Figure 5.

The σ_3.2-like linker plays essential roles in multiple steps of transcription initiation. (A) The in vitro transcription assay showing the transcription activity of WT and derivatives of various bacterial ECF σ factors. RO represents the run-off transcripts. (B) The FP competitive assay showing binding affinities of WT and derivatives of Escherichia coli σ^E to bacterial RNAP core enzyme.
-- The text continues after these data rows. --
(* ===== verification/SyncRuns.v ===== *)
(** * Runs of value sync

    A concrete environment and the test context, runs of value sync and of the
    sync actor over them, and the witnesses of the theorems about both. *)

From Stdlib Require Import SpecFloat.
From S2P Require Import Prelude Types Bytes Context TestContext BTree Coroutine ConsensusTypes Scoring SyncTypes Sync SyncWindows SyncFacts SyncSafety SyncLiveness SyncResponses Timers Streaming Network EngineNetwork EngineSync EngineSyncFacts.

Section runs.

(** ** The environment: the clock counts its readings, and the first of the
    weighted indices is taken. *)
#[local] Instance first_environment : Environment := {
  Clock := N;
  instant_now now := (now, (now + 1)%N);
  Rng := unit;
  weighted_index ws rng := match ws with [] => None | _ => Some (0, rng) end;
  f64_exp _ := f64_zero;
}.

#[local] Instance first_environment_laws : EnvironmentLaws.
Proof. split. intros [|w ws] [] i rng' H; [done|]. cbn in *. injection H as <- _. lia. Qed.

#[local] Instance N_test : Context := TestContext (Addr := N) (PK := N) (Sig := N).
#[local] Instance N_test_arith : HeightArith := TestContext_arith (Addr := N) (PK := N) (Sig := N).
#[local] Instance no_parts : ProposalPartType := unit.
#[local] Instance N_test_laws : HeightLaws := TestContext_height_laws (Addr := N) (PK := N) (Sig := N).

Definition h (n : N) : Height := TestHeight.new n.
Definition range (a b : N) : Range := RangeInclusive.new (h a) (h b).
Definition peer (b : Byte.byte) : PeerId := [b].
Definition p1 : PeerId := peer Byte.x01.
Definition p2 : PeerId := peer Byte.x02.

(** At most two requests of three heights. *)
Definition config : SyncConfig.t :=
  SyncConfig.with_batch_size (SyncConfig.with_parallel_requests SyncConfig.default 2) 3.

(** A network that names a request after its first height. *)
Definition id_of (r : Range) : OutboundRequestId :=
  String (Ascii.ascii_of_N (Height_as_u64 r.(RangeInclusive.start))) EmptyString.
Definition network (e : SyncEffect.t) : SyncResume.t :=
  match e with
  | SyncEffect.SendValueRequest _ q => SyncResume.ValueRequestId (Some (id_of q.(ValueRequest.range)))
  | _ => SyncResume.Continue
  end.

Definition value_at (n : N) : RawDecidedValue.t :=
  RawDecidedValue.new [] (CommitCertificate.mk (h n) (Round.Some 0) 7%N []).

(** ** Reachable worlds *)

Definition run (input : SyncInput.t) (w : World.t) : S_trace * S_prog (World.t * (SyncError.t + unit)) :=
  execute network (Sync.handle 20 input w).
Definition world_of (m : S_prog (World.t * (SyncError.t + unit))) (w : World.t) : World.t :=
  match m with Complete (w', _) => w' | _ => w end.
Definition run_world (input : SyncInput.t) (w : World.t) : World.t := world_of (run input w).2 w.

Definition completes (m : S_prog (World.t * (SyncError.t + unit))) : bool :=
  match m with Complete _ => true | _ => false end.

Lemma run_reachable config input w :
  reachable config w -> completes (run input w).2 = true -> reachable config (run_world input w).
Proof.
  intros Hw Hc. unfold run_world, run in *. pose proof (execute_steps network (Sync.handle 20 input w)) as Hs.
  destruct (execute network _) as [t [[w' x]| | |]]; try done. by eapply reach_input.
Qed.

Definition ema : Ema.t := get_ret (Ema.mk f64_zero f64_zero f64_zero 1%N) Ema.default.
Definition initial : World.t :=
  World.mk (SyncState.mk tt config false (h 0) [] [] ∅ (PeerScorer.new ema)) SyncMetrics.new 0%N.

Lemma initial_reachable : reachable config initial.
Proof. apply (reach_new (Env := first_environment) config tt). vm_refl. Qed.

(** A peer that has decided ten heights announces itself to a node that starts
    the first. *)
Definition announcement : SyncInput.t := SyncInput.Status (Status.mk p1 (h 10) (h 1)).
Definition started : World.t := run_world (SyncInput.StartedHeight (h 1) HeightStartType.Start) initial.
Definition behind : World.t := run_world announcement started.

Lemma started_reachable : reachable config started.
Proof. apply run_reachable; [apply initial_reachable|vm_refl]. Qed.
Lemma behind_reachable : reachable config behind.
Proof. apply run_reachable; [apply started_reachable|vm_refl]. Qed.

(** ** Witnesses: requests *)

Lemma compute_free_window_earliest_witness :
  exists o, compute_free_window (h 3) (h 20) 5 [range 9 10; range 4 5] = Ret o /\
    earliest_window (h 3) (h 20) 5 [range 9 10; range 4 5] o.
Proof.
  apply compute_free_window_earliest; [| |done|done]; repeat constructor; done.
Defined.

(** The requests of the announcement. *)
Definition request (a b : N) : SyncEffect.t * SyncResume.t :=
  (SyncEffect.SendValueRequest p1 (ValueRequest.new (range a b)),
   SyncResume.ValueRequestId (Some (id_of (range a b)))).

Lemma announcement_run : (run announcement started).1 = [request 1 3; request 4 6].
Proof. vm_refl. Qed.

Lemma announcement_fresh : answered (fresh_ids started.(World.state)) [] [request 1 3; request 4 6].
Proof.
  cbn [answered request]. split_and!; [..|done]; intros id r [= <- <-]; (split; [vm_refl|]); vm_decide.
Qed.

Lemma requests_in_order_witness :
  request_ok started.(World.state) (known_peers started.(World.state) announcement)
    (busy_ranges started.(World.state) ++ (sent [request 1 3]).*2) (range 4 6) p1.
Proof.
  pose proof (execute_steps network (Sync.handle 20 announcement started)) as Hs.
  pose proof announcement_run as Ht. unfold run in Ht. rewrite Ht in Hs.
  exact (requests_in_order config started 20 announcement _ _ [request 1 3] [] p1 (ValueRequest.new (range 4 6))
    _ started_reachable Hs announcement_fresh eq_refl).
Defined.

Lemma sync_makes_progress_witness :
  exists w', (execute network (Sync.handle 20 announcement started)).2 = Complete (w', inr tt) /\
    exhausted w'.(World.state) (h 10).
Proof.
  apply (sync_makes_progress config started 20 announcement (h 10) network started_reachable).
  - vm_refl.
  - split; [vm_decide|vm_decide|vm_decide|vm_decide].
  - vm_decide.
  - done.
  - pose proof announcement_run as Ht. unfold run in Ht. rewrite Ht. cbn [answered request].
    pose proof announcement_fresh as Hf. cbn [answered request] in Hf. destruct Hf as (Hf1 & Hf2 & _).
    split_and!; [..|done]; (split; [assumption|eexists; reflexivity]).
Defined.

(** Whatever the scores, the only peer is chosen. *)
Lemma only_peer_served :
  always_served (SyncState.update_status started.(World.state) (Status.mk p1 (h 10) (h 1))) (range 1 3).
Proof.
  intros s1 Hl. destruct s1 as [rng c st tip inf pend peers scorer]. apply like_peers in Hl. cbn in Hl.
  unfold SyncState.random_peer_with, SyncState.random_peer_with_except. cbn [SyncState.peers]. rewrite Hl.
  unfold PeerScorer.select_peer.
  match goal with |- context [map_to_list ?m] => set (l := map_to_list m) end.
  assert (Hlist : l = [(p1, range 1 3)]) by vm_refl. rewrite Hlist. cbn. eauto.
Qed.

Lemma refused_requests_never_return_witness :
  exists t, execute refusing (Sync.handle 100 announcement started) = (t, OutOfFuel) /\ length t = 100.
Proof.
  apply (refused_requests_never_return config started (Status.mk p1 (h 10) (h 1)) (h 10) (range 1 3) 100
    started_reachable); [vm_refl|vm_decide| | |apply only_peer_served].
  - split; vm_decide.
  - split; [vm_refl|vm_decide].
Defined.

(** ** Witnesses: responses, decisions, invalid values *)

(** The peer answers the first request with two of the three values. *)
Definition answer : SyncValueResponse.t := SyncValueResponse.new (h 1) [value_at 1; value_at 2].
Definition answer_input : SyncInput.t := SyncInput.ValueResponse (id_of (range 1 3)) p1 (Some answer).
Definition answered_world : World.t := run_world answer_input behind.

Lemma answered_reachable : reachable config answered_world.
Proof. apply run_reachable; [apply behind_reachable|vm_refl]. Qed.

Lemma response_handed_over_iff_witness :
  exists w', execute (fun _ => SyncResume.Continue) (Sync.handle 20 answer_input behind) =
      ([(SyncEffect.NotifyConsensusToProcessSyncResponse (id_of (range 1 3)) p1 answer, SyncResume.Continue)],
       Complete (w', inr tt)) /\
    like (after_response behind.(World.state) (id_of (range 1 3)) p1 (Some answer)) w'.(World.state).
Proof.
  exact (response_handed_over_iff 20 (id_of (range 1 3)) p1 (Some answer) behind
    ltac:(by intros x [= <-])).
Defined.

Lemma decided_forgets_up_to_witness :
  exists w', Sync.handle 20 (SyncInput.Decided (h 1)) answered_world = Complete (w', inr tt) /\
    w'.(World.state).(SyncState.tip_height) = h 1 /\
    SyncState.inflight_requests w'.(World.state) = SyncState.inflight_requests answered_world.(World.state) /\
    forall h', waiting w'.(World.state) h' = waiting answered_world.(World.state) h' && Height_ltb (h 1) h'.
Proof. apply (decided_forgets_up_to config answered_world 20 (h 1) answered_reachable). done. Defined.

Lemma invalid_value_frees_height_witness :
  exists w', Sync.handle 20 (SyncInput.InvalidValue p1 (h 2)) answered_world = Complete (w', inr tt) /\
    SyncState.inflight_requests w'.(World.state) = SyncState.inflight_requests answered_world.(World.state) /\
    forall h', waiting w'.(World.state) h' = waiting answered_world.(World.state) h' &&
      negb (bool_decide (h' = h 2) && bool_decide (sender answered_world.(World.state) (h 2) = Some p1)).
Proof.
  apply (invalid_value_frees_height config answered_world 20 (h 2) p1 _ answered_reachable); [done|by left].
Defined.

Lemma hostile_response_panics_witness :
  exists msg, Sync.handle 20 (SyncInput.ValueResponse (id_of (range 1 3)) p1
    (Some (SyncValueResponse.new (h U64_MAX) [value_at U64_MAX]))) behind = Panicked msg.
Proof. by apply (hostile_response_panics behind 20 (id_of (range 1 3)) p1 (range 1 3) (value_at U64_MAX)). Defined.

(** ** Witnesses: the sync actor *)

(** The other actors accept every message and name requests as above. *)
Definition actors (c : SyncCall.t) : SyncReply.t :=
  match c with
  | SyncCall.GetHistoryMinHeight => SyncReply.HistoryMinHeight (h 1)
  | SyncCall.OutgoingRequest _ (Request_ValueRequest q) => SyncReply.RequestId (id_of q.(ValueRequest.range))
  | _ => SyncReply.Done
  end.

Definition actor_initial : SyncActor.state := SyncActor.mk initial TimerScheduler.new ∅ false false.

Definition actor_run (self : SyncActor.state) (msg : SyncMsg.t) : SyncActor.state :=
  match (execute actors (SyncActor.handle 20 config msg self)).2 with Complete (self', _) => self' | _ => self end.

Lemma actor_run_reachable self msg :
  actor_reachable config self -> actor_reachable config (actor_run self msg).
Proof.
  intros Hw. unfold actor_run. pose proof (execute_steps actors (SyncActor.handle 20 config msg self)) as Hs.
  destruct (execute actors _) as [t [[self' x]| | |]]; try done. by eapply actor_handled.
Qed.

Definition actor_behind : SyncActor.state :=
  foldl actor_run actor_initial
    [SyncMsg.SetConsensusActor; SyncMsg.StartedHeight (h 1) HeightStartType.Start;
     SyncMsg.NetworkEvent (NetworkEvent.Status p1 (LocalStatus.new (h 10) (h 1)))].

Lemma actor_behind_reachable : actor_reachable config actor_behind.
Proof.
  unfold actor_behind. cbn [foldl]. do 3 apply actor_run_reachable.
  apply (actor_started (Env := first_environment) config tt 0%N). vm_refl.
Qed.

Lemma actor_behind_busy :
  busy_ranges actor_behind.(SyncActor.sync).(World.state) = [range 1 3; range 4 6].
Proof. vm_refl. Qed.

Lemma requests_disjoint_bounded_witness :
  (total len [range 1 3; range 4 6] <= config.(SyncConfig.batch_size) * config.(SyncConfig.parallel_requests))%N.
Proof.
  rewrite <- actor_behind_busy.
  exact (proj2 (proj2 (requests_disjoint_bounded config actor_behind actor_behind_reachable))).
Defined.

(** An application that has decided ten heights. *)
Definition ten_values (x : Height) : option RawDecidedValue.t :=
  if (1 <=? TestHeight.inner x)%N && (TestHeight.inner x <=? 10)%N then Some (value_at (TestHeight.inner x)) else None.

Lemma ten_values_heights x v : ten_values x = Some v -> RawDecidedValue.height v = x.
Proof. unfold ten_values. destruct x as [n]. cbn. case_match; [|done]. by intros [= <-]. Qed.

Lemma served_values_reach_consensus_witness :
  exists values client',
    execute attentive (SyncActor.handle_msg 20 config
        (SyncMsg.NetworkEvent (NetworkEvent.SyncResponse (id_of (range 1 3)) p1
          (Some (SyncValueResponse.new (range 1 3).(RangeInclusive.start) values)))) actor_behind) =
      ([(SyncCall.ProcessSyncResponse (id_of (range 1 3)) p1
           (SyncValueResponse.new (range 1 3).(RangeInclusive.start) values), SyncReply.Done)],
       Complete (client', inr tt)) /\
    values <> [].
Proof.
  destruct (served_values_reach_consensus ten_values (fun _ => 100%N) 20 config config actor_initial actor_behind
    "in" (id_of (range 1 3)) p1 p2 (range 1 3) (value_at 1) ten_values_heights)
    as (t & values & s1 & s2 & client' & _ & _ & H & Hne & _); [done..|vm_refl|vm_refl|].
  exists values, client'. split; assumption.
Defined.

Lemma hostile_request_stops_actor_witness :
  exists self' msg,
    serve_request ten_values (fun _ => 100%N) 1 config actor_behind "in" p2 (range 2 1) =
      ([(SyncCall.CastGotDecidedValues "in" (range 2 1) [], SyncReply.Done)], Complete (self', inr tt)) /\
    execute actors (SyncActor.handle 20 config (SyncMsg.GotDecidedValues "in" (range 2 1) []) self') = ([], Panicked msg).
Proof. by apply hostile_request_stops_actor. Defined.

End runs.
The experiments were repeated in triplicate, and the data are presented as mean ± S.E.M. (C) The stopped-flow experiments measuring the kinetics of promoter unwinding by WT or derivatives of E. coli σ^E. The data points were recorded every 0.1 s and the data were fitted as described in ‘Materials and Methods’ section. The Ec σ^E head region (residues 88–98) was replaced by ‘GGSSGSGGSSS’ resulting in Ec σ^E (head); the σ^E_3.2 tail region (residues 119–130) was replaced by ‘GGSSGSGGGSSS’ resulting in Ec σ^E (tail); E σ^E_3.2 head region (residues 88–98) and tail region (residues 119–130) were replaced by ‘GGSSGSGGSSS’ and ‘GGSSGSGGGSSS’, respectively resulting in Ec σ^E (head/tail). (D) The in vitro transcription assay with WT or derivatives of E. coli σ^E. The ‘abortive’ represents abortive transcripts and the ‘T’ represents terminated transcripts of 82 nt. The in vitro transcription and stopped-flow experiments were repeated for three times and representative data are shown. The FP competitive experiments were repeated for three times and the data were presented as mean ± S.E.M.